Reproduce exactly the lines below from the one containing "Arguments RiskManager MS : clear implicits." through the one containing "(** The cap a constraint name stands for. *)", including both, and nothing else.

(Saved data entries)
= Beginning of Section =

Definition size_position (rm : RiskManager) (contract : ContractSymbol)
  (full_kelly_fraction account_equity price : decimal)
  (returns : option (list float)) (seed : option Z) : result SizingDecision :=
  let p := _params rm in
  guard! dleb account_equity d0 else ValueError in
  guard! dleb price d0 else ValueError in
  let! root := _contract_root contract in
  let! margin_amt := match initial_margin (_margin_source rm) root with
               | Err e => if exn_is e MarginSourceError then Err RiskManagerError else Err e
               | ok => ok
               end in
  let! mult := _lookup CONTRACT_MULTIPLIER root in
  let notional := dmul price mult in
  let! mq := ddiv (dmul account_equity (margin_budget_pct p)) margin_amt in
  let margin_c := _floor_to_int mq in
  let! lq := ddiv (dmul account_equity (leverage_cap p)) notional in
  let leverage_c := _floor_to_int lq in
  if dleb full_kelly_fraction d0
  then SizingDecision_post_init {|
       contracts := 0; binding_constraint := no_edge; kelly_contracts := 0;
       margin_contracts := margin_c; leverage_contracts := leverage_c;
       notional_per_contract := notional; margin_per_contract := margin_amt;
       survival_contracts := None |}
  else
  let kelly_capital := dmul (dmul full_kelly_fraction (kelly_multiplier p)) account_equity in
  let! kq := ddiv kelly_capital notional in
  let kelly_c := _floor_to_int kq in
  let base := Z.min (Z.min kelly_c margin_c) leverage_c in
  let! survival_c :=
    match returns with
    | Some rs => if 0 <? base
                 then let! c := _survival_cap p rs base notional account_equity seed in
                      Ok (Some c)
                 else Ok None
    | None => Ok None
    end in
  SizingDecision_post_init {|
    contracts := match survival_c with None => base | Some s => Z.min base s end;
    binding_constraint := _binding kelly_c margin_c leverage_c survival_c;
    kelly_contracts := kelly_c; margin_contracts := margin_c;
    leverage_contracts := leverage_c; notional_per_contract := notional;
    margin_per_contract := margin_amt; survival_contracts := survival_c |}.

(** ** fixed_size_risk_manager.py *)
Record FixedSizeRiskManager := { fs_base : RiskManager; _fixed : Z }.

Definition new_FixedSizeRiskManager (rm : RiskManager) (n : Z) : result FixedSizeRiskManager :=
  guard! n <? 1 else ValueError in Ok {| fs_base := rm; _fixed := n |}.

(** [dataclasses.replace(base, contracts=n)] constructs, and so checks, a new decision. *)
Definition replace_contracts (d : SizingDecision) (n : Z) : result SizingDecision :=
  SizingDecision_post_init {|
  contracts := n; binding_constraint := binding_constraint d;
  kelly_contracts := kelly_contracts d; margin_contracts := margin_contracts d;
  leverage_contracts := leverage_contracts d;
  notional_per_contract := notional_per_contract d;
  margin_per_contract := margin_per_contract d;
  survival_contracts := survival_contracts d |}.

Definition fixed_size_position (fm : FixedSizeRiskManager) (contract : ContractSymbol)
  (full_kelly_fraction account_equity price : decimal)
  (returns : option (list float)) (seed : option Z) : result SizingDecision :=
  let! base := size_position (fs_base fm) contract full_kelly_fraction account_equity price
               returns seed in
  if dleb full_kelly_fraction d0 then Ok base
  else
  let affordable := Z.min (margin_contracts base) (leverage_contracts base) in
  let affordable := match survival_contracts base with
                    | Some s => Z.min affordable s
                    | None => affordable
                    end in
  replace_contracts base (Z.min (_fixed fm) affordable).
End RiskManager.
Arguments RiskManager MS : clear implicits.
Arguments FixedSizeRiskManager MS : clear implicits.

Definition default_margin_source : StaticMarginSource :=
  {| sms_margins := CONTRACT_INITIAL_MARGIN |}.
Definition default_RiskManager : RiskManager StaticMarginSource :=
  {| _params := default_RiskParams; _margin_source := default_margin_source |}.

(** ** The tighten-only law *)

(** The cap a constraint name stands for. *)
Definition cap_of (d : SizingDecision) (b : BindingConstraint) : option Z :=
  match b with
  | kelly => Some (kelly_contracts d)
  | margin => Some (margin_contracts d)
  | leverage => Some (leverage_contracts d)
  | survival => survival_contracts d
  | no_edge => None
  end.

(** [c] is no more than each cap that was evaluated. *)
Definition under_caps (c : Z) (d : SizingDecision) : Prop :=
  forall b n, cap_of d b = Some n → c <= n.

Lemma SizingDecision_post_init_Ok d d' :
  SizingDecision_post_init d = Ok d' ↔ d' = d ∧ 0 <= contracts d.
Proof.
  unfold SizingDecision_post_init. split.
  - intros H. inv_ok. match goal with H : _ = false |- _ => apply Z.ltb_ge in H end. done.
  - intros [-> H]. apply Z.ltb_ge in H. by rewrite H.
Qed.

(** The name [_binding] reports is that of a smallest cap, the earliest one. *)
Lemma _binding_spec k m l s :
  let smallest := match s with Some n => Z.min (Z.min (Z.min k m) l) n
                             | None => Z.min (Z.min k m) l end in
  _binding k m l s =
    if k =? smallest then kelly else if m =? smallest then margin
    else if l =? smallest then leverage else survival.
Proof.
  unfold _binding. rewrite min_by_Z.
  destruct s as [s|]; cbn [app map snd fst foldl List.find]; rewrite Z.min_id;
    set (x := Z.min _ _); destruct (k =? x) eqn:E1; [done| |done|];
    (destruct (m =? x) eqn:E2; [done|]); (destruct (l =? x) eqn:E3; [done|]); [|lia].
  destruct (s =? x) eqn:E4; [done|lia].
Qed.

(** ** The binary search *)

(** From a bracket [lo] passing, [hi] failing, the search returns the last passing count before
    some failing one; [hi - lo] steps of fuel are enough. *)
Lemma survival_search_spec (sv : Z -> result bool) fuel lo hi r :
  lo < hi → hi - lo <= Z.of_nat fuel + 1 → sv lo = Ok true → sv hi = Ok false →
  survival_search sv fuel lo hi = Ok r →
  lo <= r < hi ∧ sv r = Ok true ∧ sv (r + 1) = Ok false.
Proof.
  revert lo hi. induction fuel as [|f IH]; intros lo hi Hlt Hf Hlo Hhi H; simpl in H.
  - injection H as <-. replace (lo + 1) with hi by lia. split; [lia|done].
  - destruct (hi - lo <=? 1) eqn:E; [apply Z.leb_le in E|apply Z.leb_gt in E].
    + injection H as <-. replace (lo + 1) with hi by lia. split; [lia|done].
    + inv_ok. rename x into ok.
      pose proof (mid_between lo hi ltac:(lia)) as Hm.
      destruct ok.
      * destruct (IH ((lo + hi) / 2) hi) as (? & ? & ?); [lia..|done|done|done|].
        split; [lia|done].
      * destruct (IH lo ((lo + hi) / 2)) as (? & ? & ?); [lia..|done|done|done|].
        split; [lia|done].
Qed.

Lemma survival_search_total (sv : Z -> result bool) fuel lo hi :
  (forall n, lo < n < hi → is_ok (sv n) = true) → is_ok (survival_search sv fuel lo hi) = true.
Proof.
  revert lo hi. induction fuel as [|f IH]; intros lo hi Hok; simpl; [done|].
  destruct (hi - lo <=? 1) eqn:E; [done|]. apply Z.leb_gt in E.
  pose proof (mid_between lo hi ltac:(lia)) as Hm.
  specialize (Hok ((lo + hi) / 2) Hm) as Hs. destruct (sv _) as [b|e]; [|done]. simpl.
  destruct b; apply IH; intros n Hn; apply Hok; lia.
Qed.

(** ** Rounding: a truncated decimal quotient bounds the product back *)
Definition size_slack : Q := ((1 + half_ulp) * (1 + div_ulp))%Q.

Lemma floor_cap_nonneg a b per q :
  ddiv (dmul a b) per = Ok q → 0 <= dcoef a → 0 <= dcoef b → 0 < dcoef per → 0 <= dtrunc q.
Proof.
  intros Hq Ha Hb Hp. apply dtrunc_nonneg. apply (ddiv_nonneg (dmul a b) per); auto with dec.
Qed.

Lemma floor_cap_bound equity pct per q n :
  0 <= dcoef equity → 0 <= dcoef pct → 0 < dcoef per →
  ddiv (dmul equity pct) per = Ok q → n <= dtrunc q →
  (inject_Z n * dval per <= dval equity * dval pct * size_slack)%Q.
Proof.
  intros He Hp Hper Hq Hn.
  assert (Hm : 0 <= dcoef (dmul equity pct)) by auto with dec.
  pose proof (ddiv_nonneg _ _ _ Hm Hper Hq) as Hqn.
  destruct (dtrunc_bounds q Hqn) as [Ht _].
  assert (Hn' : (inject_Z n <= dval q)%Q).
  { eapply Qle_trans; [|exact Ht]. by rewrite <- Zle_Qle. }
  apply dval_pos in Hper. apply dval_nonneg in Hm, He, Hp.
  assert (H1 : (inject_Z n * dval per <= dval q * dval per)%Q).
  { apply Qmult_le_compat_r; lra. }
  pose proof (ddiv_error _ _ _ Hq) as H2. rewrite (Qabs_pos (dval (dmul _ _))) in H2 by done.
  apply Qabs_Qle_condition in H2 as [_ H2].
  pose proof (dmul_error equity pct) as H3.
  assert (Hep : (0 <= dval equity * dval pct)%Q) by (by apply Qmult_le_0_compat).
  rewrite (Qabs_pos (dval equity * dval pct)) in H3 by done.
  apply Qabs_Qle_condition in H3 as [_ H3].
  set (m := dval (dmul equity pct)) in *. set (ep := (dval equity * dval pct)%Q) in *.
  assert (Hu : (0 <= div_ulp)%Q) by (by vm_compute).
  assert (H4 : (m * (1 + div_ulp) <= (ep * (1 + half_ulp)) * (1 + div_ulp))%Q).
  { apply Qmult_le_compat_r; lra. }
  unfold size_slack. rewrite Qmult_assoc. lra.
Qed.

(** Every multiplier of the registry is positive. *)
Lemma CONTRACT_MULTIPLIER_pos root m :
  dget root CONTRACT_MULTIPLIER = Some m → 0 < dcoef m.
Proof.
  intros H%dget_In.
  assert (Hall : forallb (fun kv => 0 <? dcoef (snd kv)) CONTRACT_MULTIPLIER = true)
    by reflexivity.
  rewrite forallb_forall in Hall. by apply Hall, Z.ltb_lt in H.
Qed.

Lemma RiskParams_post_init_Ok p p' :
  RiskParams_post_init p = Ok p' →
  p' = p ∧ 0 < dcoef (kelly_multiplier p) ∧ 0 < dcoef (margin_budget_pct p)
  ∧ 0 < dcoef (leverage_cap p) ∧ 1 <= survival_horizon p ∧ 1 <= survival_paths p.
Proof.
  unfold RiskParams_post_init. autorewrite with dec. intros H. inv_ok.
  repeat match goal with
  | H : negb _ = false |- _ => apply negb_false_iff, andb_true_iff in H as [? ?]
  end. split; [done|lia].
Qed.

Section RiskManagerTheorems.
Context `{Libm} `{PyRandom}.
Context {MS : Type} `{MarginSource MS}.
Implicit Types (rm : RiskManager MS) (fm : FixedSizeRiskManager MS).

= End of Section =

▶ [SOLVED PROBLEM]
Arguments RiskManager MS : clear implicits.
Arguments FixedSizeRiskManager MS : clear implicits.

Definition default_margin_source : StaticMarginSource :=
  {| sms_margins := CONTRACT_INITIAL_MARGIN |}.
Definition default_RiskManager : RiskManager StaticMarginSource :=
  {| _params := default_RiskParams; _margin_source := default_margin_source |}.

(** ** The tighten-only law *)

(** The cap a constraint name stands for. *)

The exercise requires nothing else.